While some say it may be naïve for inexperienced companies to jump into the venture game, these biotech firms beg to differ. What they lack in venture capital experience, they argue, they more than make up for in scientific expertise—in the form of thousands of top scientists at their disposal who can help them identify and vet the most promising startups.

In the case of Eli Lilly, for example, investments don’t necessarily have to lead to partnerships, collaboration, or even an acquisition. Lilly Ventures may invest in a startup purely because it has an interesting technology that could potentially be very valuable, even if Lilly corporate has no particular use for that technology.

“I think we can learn something just by watching some of these startups develop,” says one managing partner of Lilly Ventures.

Steady Does It

Even in an environment rife with ups and downs, there are still bread-and-butter corporate VCs that are successful simply because they refuse to make major changes to their venture strategy. In stark contrast to the firms that jump in and out of the market every four years depending on how well the economy is doing, Intel Capital’s success can be attributed to one major factor: consistent investment, no matter what.

Intel has invested $4 billion in about 1,000 companies since the early 1990s, maintaining a standard investment pace through thick and thin during the past several years. Moreover, Intel’s executive team—from the CEO down—views Intel Capital as critical to the company’s overall well-being. Clearly, this is not a sideline business susceptible to the chopping block at the first sign of trouble.

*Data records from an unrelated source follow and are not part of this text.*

(** * Auditbeat system module: login tailer and user differ

    A shallow embedding of
    - [x-pack/auditbeat/module/system/login/utmp.go] (the reader built on
      [ReadNextUtmp]), in [Module login];
    - the earlier libc-based revision of the same reader (the source file
      that calls [getutent]), in [Module login.legacy];
    - [x-pack/auditbeat/module/system/user/user.go], in [Module user].

    Go maps are finite maps ([gmap]), slices are lists, machine integers
    are [Z]; a method with a pointer receiver takes the receiver's state
    and returns the new one. *)

From Stdlib Require Import ZArith Lia List.
From stdpp Require Import base decidable option list gmap strings fin_maps sorting pretty.

Local Open Scope Z_scope.

Module login.

(** ** Data *)

(** [type Inode uint64] *)
Definition Inode := N.

(** [type Utmp struct]. [UtTv] ([time.Time]) is kept as Unix nanoseconds;
    [UtAddrV6] ([[4]uint32]) as four words. *)
Record Utmp := mkUtmp {
  UtType : Z;
  UtPid : Z;
  UtLine : string;
  UtUser : string;
  UtHost : string;
  UtTv : Z;
  UtAddrV6 : Z * Z * Z * Z
}.

#[global] Instance Utmp_eq_dec : EqDecision Utmp.
Proof. solve_decision. Defined.

(** The zero [time.Time], January 1 of year 1, in Unix nanoseconds. *)
Definition timeZero : Z := -62135596800 * 10 ^ 9.

(** The zero value of [Utmp], [Utmp{}]: its [UtTv] is the zero
    [time.Time], not the Unix epoch. *)
Definition Utmp_zero : Utmp := mkUtmp 0 0 "" "" "" timeZero (0, 0, 0, 0).

(** A record built from an entry of a utmp file has the time
    [time.Unix(tv_sec, tv_usec * 1000)], which [reflect.DeepEqual] never
    finds equal to the zero [time.Time]. *)
Definition readFromFile (utmp : Utmp) : Prop := UtTv utmp ≠ timeZero.

(** [type FileRecord struct]; the field [Inode] is [FileInode] here, the
    name [Inode] being taken by the type. *)
Record FileRecord := mkFileRecord {
  FileInode : Inode;
  Size : Z;
  LastUtmp : Utmp
}.

#[global] Instance FileRecord_eq_dec : EqDecision FileRecord.
Proof. solve_decision. Defined.
(** The first pass over the paragraph leaves it as it is, or wraps its
    text. *)
Lemma first_pass_paragraph :
  pass (paragraph original) = paragraph original
  \/ (body (pass (paragraph original))
      = wrappedParagraph rubySwap replaceFn original 4
      /\ wellFormed (pass (paragraph original))).
Proof.
  unfold pass, translateRoot.
  assert (Hroot : locateNode (paragraph original) 0
                  = Some (body (paragraph original), [])) by reflexivity.
  rewrite Hroot. cbn [body paragraph walkTextNodes flat_map textNodes app fold_left].
  unfold translateTextNode. cbn [doc].
  assert (Htext : locateNode (paragraph original) 2
                  = Some (Text 2 original,
                          [mkElement 1 (js "P") [] None false;
                           mkElement 0 (js "BODY") [] None false])) by reflexivity.
  fold (paragraph original). rewrite Htext.
  assert (Hign : shouldIgnoreTextNode (paragraph original)
                   [mkElement 1 (js "P") [] None false;
                    mkElement 0 (js "BODY") [] None false] = false) by reflexivity.
  rewrite Hign.
  destruct (isEmpty original || _); [now left|].
  assert (Hwrap : closest isWrapper
                    [mkElement 1 (js "P") [] None false;
                     mkElement 0 (js "BODY") [] None false] = None) by reflexivity.
  rewrite Hwrap. cbn [ORIGINAL_TEXT_BY_NODE paragraph weak_get].
  destruct (str_eqb (replaceFn original) original); [now left|].
  assert (Hcan : canWrapWithSpan (mkElement 1 (js "P") [] None false) = true)
    by reflexivity.
  rewrite Hcan. right.
  pose proof (newContainer_ids rubySwap replaceFn
                (ensureDefaultFontStyle (paragraph original)) original) as [Hlt Hids].
  unfold newContainer in *. cbn [nextId ensureDefaultFontStyle paragraph] in *.
  pose proof (segmentNodes_ids rubySwap replaceFn (splitRuns original) 4) as [Hle Hfrag].
  unfold createSegmentedTranslationFragment in *.
  change (3 + 1) with 4 in *.
  destruct (segmentNodes rubySwap replaceFn (splitRuns original) 4) as [frag id'] eqn:E.
  cbn [fst snd] in *. cbn [doc countChange].
  assert (Hrep : replaceInParent (ensureDefaultFontStyle (paragraph original)) 2
                   (Element 3 SPAN [OKECHIKA_TRANSLATED] (Some original) false frag) id'
                 = mkDocument
                     (Element 0 (js "BODY") [] None false
                        [Element 1 (js "P") [] None false
                           [Element 3 SPAN [OKECHIKA_TRANSLATED] (Some original) false frag]])
                     [Text 2 original] [] id' None true) by reflexivity.
  rewrite Hrep. cbn [body]. split.
  - unfold wrappedParagraph, createSegmentedTranslationFragment. now rewrite E.
  - split; cbn [body detached nextId].
    + intros t i [<-|[<-|[]]] Hi.
      * simpl in Hi. rewrite !app_nil_r in Hi.
        destruct Hi as [<-|[<-|[<-|Hi]]]; try lia. apply Hfrag in Hi. lia.
      * destruct Hi as [<-|[]]. lia.
    + intros t i [<-|[]] [<-|[]] Hc. simpl in Hc. rewrite !app_nil_r in Hc.
      destruct Hc as [Hc|[Hc|[Hc|Hc]]]; try discriminate.
      apply Hfrag in Hc. lia.
Qed.

Lemma rendered_wrappedParagraph (s s' : nat) :
  rendered (wrappedParagraph rubySwap replaceFn original s)
  = rendered (wrappedParagraph rubySwap replaceFn original s').
Proof.
  unfold wrappedParagraph, createSegmentedTranslationFragment. simpl.
  now rewrite (segmentNodes_rendered rubySwap replaceFn (splitRuns original) s s').
Qed.

(** Idempotence of the rendering: on the page of one paragraph, for every
    text, every replacer and either orientation of the ruby, any number of
    passes after the first leaves the document rendered as the first did.
    The wrapper is refilled each time from the original that it stores. *)
Lemma paragraph_rendering_stable (n : nat) :
  rendered (body (Nat.iter n pass (pass (paragraph original))))
  = rendered (body (pass (paragraph original))).
Proof.
  destruct first_pass_paragraph as [E|[Hbody Hwf]].
  - rewrite E.
    assert (Hit : Nat.iter n pass (paragraph original) = paragraph original).
    { induction n as [|n IHn]; [reflexivity|]. simpl. now rewrite IHn. }
    now rewrite Hit.
  - assert (Hinv : exists s,
              body (Nat.iter n pass (pass (paragraph original)))
              = wrappedParagraph rubySwap replaceFn original s
              /\ 3 < s
              /\ wellFormed (Nat.iter n pass (pass (paragraph original)))).
    { induction n as [|n IH].
      - exists 4. simpl. repeat split; [exact Hbody | lia | apply Hwf | apply Hwf].
      - destruct IH as (s & Hb & Hs & Hw). simpl.
        now apply translateRoot_wrappedParagraph with (s := s). }
    destruct Hinv as (s & Hb & _ & _).
    rewrite Hb, Hbody. apply rendered_wrappedParagraph.
Qed.

End ParagraphPasses.

(* ================================================================= *)
(** ** DOM Rewriting Engine: pass after pass *)

(** C1, on the page whose paragraph reads A A, with the mapping A -> B,
    B -> C.  The first pass wraps the text and stores A A as the original;
    the second pass refills the wrapper from that original and renders
    what the first rendered.  But the refill detaches the nodes that the
    wrapper held, the loop still visits them, and the base text of the
    second ruby, which reads B and no longer has the wrapper among its
    ancestors, is taken for an untranslated text: it goes through the
    replacer and is wrapped, out of the document, as B -> C.  The pass
    counts two changes and reports the sample B, C. *)
Theorem second_pass_refeeds_translated_text :
  let replaceFn := replacerOf [(js "A", js "B"); (js "B", js "C")] in
  let first := translateRoot false replaceFn (paragraph (js "A A")) 0 in
  let second := translateRoot false replaceFn (doc first) 0 in
  changedNodes first = 1
  /\ samples first = [(js "A A", js "B B")]
  /\ rendered (body (doc second)) = rendered (body (doc first))
  /\ changedNodes second = 2
  /\ samples second = [(js "A A", js "B B"); (js "B", js "C")]
  /\ In (Element 10 RUBY [] None false
           [Element 11 SPAN [OKECHIKA_TRANSLATED_BASE] None false
              [Element 26 SPAN [OKECHIKA_TRANSLATED] (Some (js "B")) false
                 [Element 27 RUBY [] None false
                    [Element 28 SPAN [OKECHIKA_TRANSLATED_BASE] None false
                       [Text 29 (js "C")];
                     Element 30 RT [] None false [Text 31 (js "B")]]]];
            Element 13 RT [] None false [Text 14 (js "A")]])
        (detached (doc second)).
Proof.
  vm_compute. repeat split; try reflexivity. intuition.
Qed.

Intel Capital has made one significant change over the years: it has expanded its venture investments rather than narrowed them, establishing new venture arms in Israel, India, China, and Russia. International deals made up 40 percent of its investments in 2004, up from just 5 percent in 1998.

IndiaRussia

“Corporate VC is a very transient lifestyle with people coming and going all the time,” says Mr. Livada of Weybridge Partners. “There’s no continuity in learning and sharing knowledge. When you are Intel and you’ve been at it for more than a decade, that’s pretty good.”

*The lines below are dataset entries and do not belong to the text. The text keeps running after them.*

(** X10.  A second pass of [RemapIndices] changes nothing: when the call
    returns, the new indices are met in the order 0, 1, 2, ... (the k-th
    distinct index of the output stream is k-1, and there are as many of
    them as distinct old indices), and [RemapIndices] on the output, with
    the same [numVerts], returns the output itself. *)
Theorem RemapIndices_second_pass
  (in_primGroups remappedGroups : list PrimitiveGroup.t) (numVerts : Z) :
  0 <= numVerts <= SIZE_MAX ->
  RemapIndices in_primGroups numVerts = Ok remappedGroups ->
  touch_order remappedGroups
  = seqZ 0 (Z.of_nat (length (touch_order in_primGroups))) /\
  RemapIndices remappedGroups numVerts = Ok remappedGroups.
Proof.
  intros Hnv Hrun.
  assert (Hin : Forall (fun g => Forall (fun o => 0 <= o < numVerts)
                                        (PrimitiveGroup.indices g)) in_primGroups).
  { pose proof (RemapIndices_groups_run in_primGroups
                  (replicate (Z.to_nat numVerts) SIZE_MAX) 0) as H.
    unfold RemapIndices in Hrun. rewrite Hrun in H.
    eapply Forall_impl; [exact H|]. intros g Hg.
    eapply Forall_impl; [exact Hg|]. cbn beta. unfold vec_size.
    rewrite length_replicate. intros o Ho. lia. }
  destruct (RemapIndices_groups_spec numVerts Hnv in_primGroups [] _ 0
              (remap_inv_init numVerts) Hin) as (out & Hrun' & Hnd & Hout).
  unfold RemapIndices in Hrun. rewrite Hrun in Hrun'. injection Hrun' as <-.
  cbn [app] in Hnd, Hout. fold (touch_order in_primGroups) in Hnd, Hout.
  set (order := touch_order in_primGroups) in *.
  pose proof (first_touch_renumbered order _ _ Hnd
                (index_stream_renumbered _ _ _ Hout) [] [] (Forall2_nil_2 _ _ _)) as Ht.
  fold (touch_order in_primGroups) in Ht. fold (touch_order remappedGroups) in Ht.
  fold order in Ht.
  set (order2 := touch_order remappedGroups) in *.
  assert (Hlen2 : length order2 = length order)
    by (symmetry; eapply Forall2_length; exact Ht).
  assert (Hbound : Z.of_nat (length order) <= numVerts).
  { assert (Hall : Forall (fun o => 0 <= o < numVerts) order).
    { apply Forall_forall. intros o Ho. unfold order, touch_order in Ho.
      apply first_touch_elem in Ho as [Ho _]. unfold index_stream in Ho.
      apply list_elem_of_In, in_concat in Ho as (l & Hl & Hol).
      apply in_map_iff in Hl as (g & <- & Hg).
      apply list_elem_of_In in Hg, Hol.
      rewrite Forall_forall in Hin. specialize (Hin g Hg).
      rewrite Forall_forall in Hin. now apply Hin. }
    pose proof (in_range_length numVerts order Hnd Hall). lia. }
  assert (Hin2 : Forall (fun g => Forall (fun o => 0 <= o < numVerts)
                                         (PrimitiveGroup.indices g)) remappedGroups).
  { apply Forall_forall. intros g' Hg'.
    apply list_elem_of_lookup in Hg' as [i Hi].
    destruct (Forall2_lookup_r _ _ _ _ _ Hout Hi) as (g & _ & [_ Hidx]).
    apply Forall_forall. intros n Hn.
    apply list_elem_of_lookup in Hn as [j Hj].
    destruct (Forall2_lookup_r _ _ _ _ _ Hidx Hj) as (o & _ & [H0 Hl]).
    apply lookup_lt_Some in Hl. lia. }
  assert (Hseq : order2 = seqZ 0 (Z.of_nat (length order))).
  { apply list_eq. intros i.
    destruct (decide (i < length order)%nat) as [Hlt|Hge].
    - rewrite lookup_seqZ_lt by lia.
      destruct (lookup_lt_is_Some_2 order i Hlt) as [o Ho].
      destruct (Forall2_lookup_l _ _ _ _ _ Ht Ho) as (n & Hn & [H0 Hl]).
      rewrite Hn. f_equal.
      pose proof (NoDup_lookup _ _ _ _ Hnd Ho Hl). lia.
    - rewrite lookup_seqZ_ge by lia. apply lookup_ge_None. lia. }
  split; [exact Hseq|].
  destruct (RemapIndices_groups_spec numVerts Hnv remappedGroups [] _ 0
              (remap_inv_init numVerts) Hin2) as (out2 & Hrun2 & _ & Hout2).
  cbn [app] in Hout2. fold (touch_order remappedGroups) in Hout2. fold order2 in Hout2.
  unfold RemapIndices. rewrite Hrun2. f_equal.
  exact (group_renumbered_itself order2 _ _
           (renumbered_itself order order2 Hnd Ht) Hout2).
Qed.
(** [s.encode("utf-8")]. *)
Fixpoint utf8_encode (s : pystr) : result (list N) :=
  match s with
  | [] => Ok []
  | c :: s' => b ← encode_char c; bs ← utf8_encode s'; Ok (b ++ bs)
  end.

Definition is_cont (b : N) : bool := (0x80 <=? b)%N && (b <? 0xC0)%N.

(** [bytes.decode("utf-8")], strict. *)
Fixpoint utf8_decode (bs : list N) : result pystr :=
  match bs with
  | [] => Ok []
  | b1 :: rest =>
      if (b1 <? 0x80)%N then s ← utf8_decode rest; Ok (b1 :: s)
      else if (b1 <? 0xC2)%N then Err UnicodeDecodeError
      else if (b1 <? 0xE0)%N then
        match rest with
        | b2 :: rest' =>
            if is_cont b2 then
              s ← utf8_decode rest';
              Ok ((N.shiftl b1 6 + b2 - (N.shiftl 0xC0 6 + 0x80))%N :: s)
            else Err UnicodeDecodeError
        | [] => Err UnicodeDecodeError
        end
      else if (b1 <? 0xF0)%N then
        match rest with
        | b2 :: b3 :: rest' =>
            if is_cont b2 && is_cont b3 &&
               negb ((b1 =? 0xE0)%N && (b2 <? 0xA0)%N) &&
               negb ((b1 =? 0xED)%N && (0xA0 <=? b2)%N) then
              s ← utf8_decode rest';
              Ok ((N.shiftl b1 12 + N.shiftl b2 6 + b3
                   - (N.shiftl 0xE0 12 + N.shiftl 0x80 6 + 0x80))%N :: s)
            else Err UnicodeDecodeError
        | _ => Err UnicodeDecodeError
        end
      else if (b1 <? 0xF5)%N then
        match rest with
        | b2 :: b3 :: b4 :: rest' =>
            if is_cont b2 && is_cont b3 && is_cont b4 &&
               negb ((b1 =? 0xF0)%N && (b2 <? 0x90)%N) &&
               negb ((b1 =? 0xF4)%N && (0x90 <=? b2)%N) then
              s ← utf8_decode rest';
              Ok ((N.shiftl b1 18 + N.shiftl b2 12 + N.shiftl b3 6 + b4
                   - (N.shiftl 0xF0 18 + N.shiftl 0x80 12 + N.shiftl 0x80 6 + 0x80))%N :: s)
            else Err UnicodeDecodeError
        | _ => Err UnicodeDecodeError
        end
      else Err UnicodeDecodeError
  end.

(** The bytes that occur in UTF-8 text: no [0xC0], [0xC1] or [0xF5] and
    above. *)
Definition valid_byte (b : N) : bool := (b <? 0xC0)%N || ((0xC2 <=? b)%N && (b <? 0xF5)%N).

(** A byte sequence that does not start with a continuation byte. *)
Definition starts_lead (bs : list N) : Prop :=
  match bs with [] => True | b :: _ => is_cont b = false end.

(** ** Arithmetic of the bit operations *)

(** Decides every comparison of [N] in the goal with [lia]. *)
Ltac decide_cmp :=
  repeat match goal with
  | |- context [(?x <? ?y)%N] =>
      first [ rewrite (proj2 (N.ltb_lt x y)) by lia | rewrite (proj2 (N.ltb_ge x y)) by lia ]
  | |- context [(?x <=? ?y)%N] =>
      first [ rewrite (proj2 (N.leb_le x y)) by lia | rewrite (proj2 (N.leb_gt x y)) by lia ]
  | |- context [(?x =? ?y)%N] =>
      first [ rewrite (proj2 (N.eqb_eq x y)) by lia | rewrite (proj2 (N.eqb_neq x y)) by lia ]
  end.

Lemma mod_pow2_add_mul (a y k : N) : ((y + a * 2 ^ k) mod 2 ^ k = y mod 2 ^ k)%N.
Proof. apply N.Div0.mod_add. Qed.

(** An [or] of a multiple of [2^k] and a number below [2^k] is their sum. *)
Lemma lor_disjoint_add (a y k : N) :
  (a mod 2 ^ k = 0)%N -> (y < 2 ^ k)%N -> N.lor a y = (a + y)%N.
Proof.
  intros Ha Hy.
  assert (Hk : (2 ^ k <> 0)%N) by (apply N.pow_nonzero; lia).
  assert (Hq : a = (a / 2 ^ k * 2 ^ k)%N)
    by (rewrite (N.div_mod a (2 ^ k)) at 1 by exact Hk; rewrite Ha; lia).
  apply N.bits_inj. intros i. rewrite N.lor_spec.
  destruct (N.lt_ge_cases i k) as [Hi|Hi].
  - rewrite <- (N.mod_pow2_bits_low a k i Hi), Ha, N.bits_0. cbn.
    rewrite <- (N.mod_pow2_bits_low (a + y) k i Hi). f_equal.
    rewrite Hq, N.add_comm, mod_pow2_add_mul. symmetry. by apply N.mod_small.
  - assert (Hy0 : N.testbit y i = false).
    { destruct (N.eq_dec y 0) as [->|Hy0]; [apply N.bits_0|].
      apply N.bits_above_log2. apply N.log2_lt_pow2 in Hy; lia. }
    rewrite Hy0, orb_false_r.
    replace i with (i - k + k)%N by lia. rewrite <- !N.div_pow2_bits. f_equal.
    rewrite Hq at 2. rewrite N.add_comm, N.div_add by exact Hk.
    rewrite (N.div_small y) by exact Hy. lia.
Qed.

Beyond staying the course, Intel has found the right companies by taking a hard look at both the strategic and economic benefits of every potential investment.

“A lot of corporations have gotten into trouble looking only through the strategic lens,” says Keith Larsen, director of strategic investments at Intel Capital. “Though their investments may be strategic, they may not be financially attractive. If a startup goes out of business, was it ever strategic?”

Of course, many corporations are now asking the very same question about their internal venture units—and they don’t like the answer. Still, for those bold enough to stay in the venture business, big rewards may be lurking around the corner. The past can’t be undone, but the smartest firms have learned from their mistakes and are more confident than ever that they can improve their performance.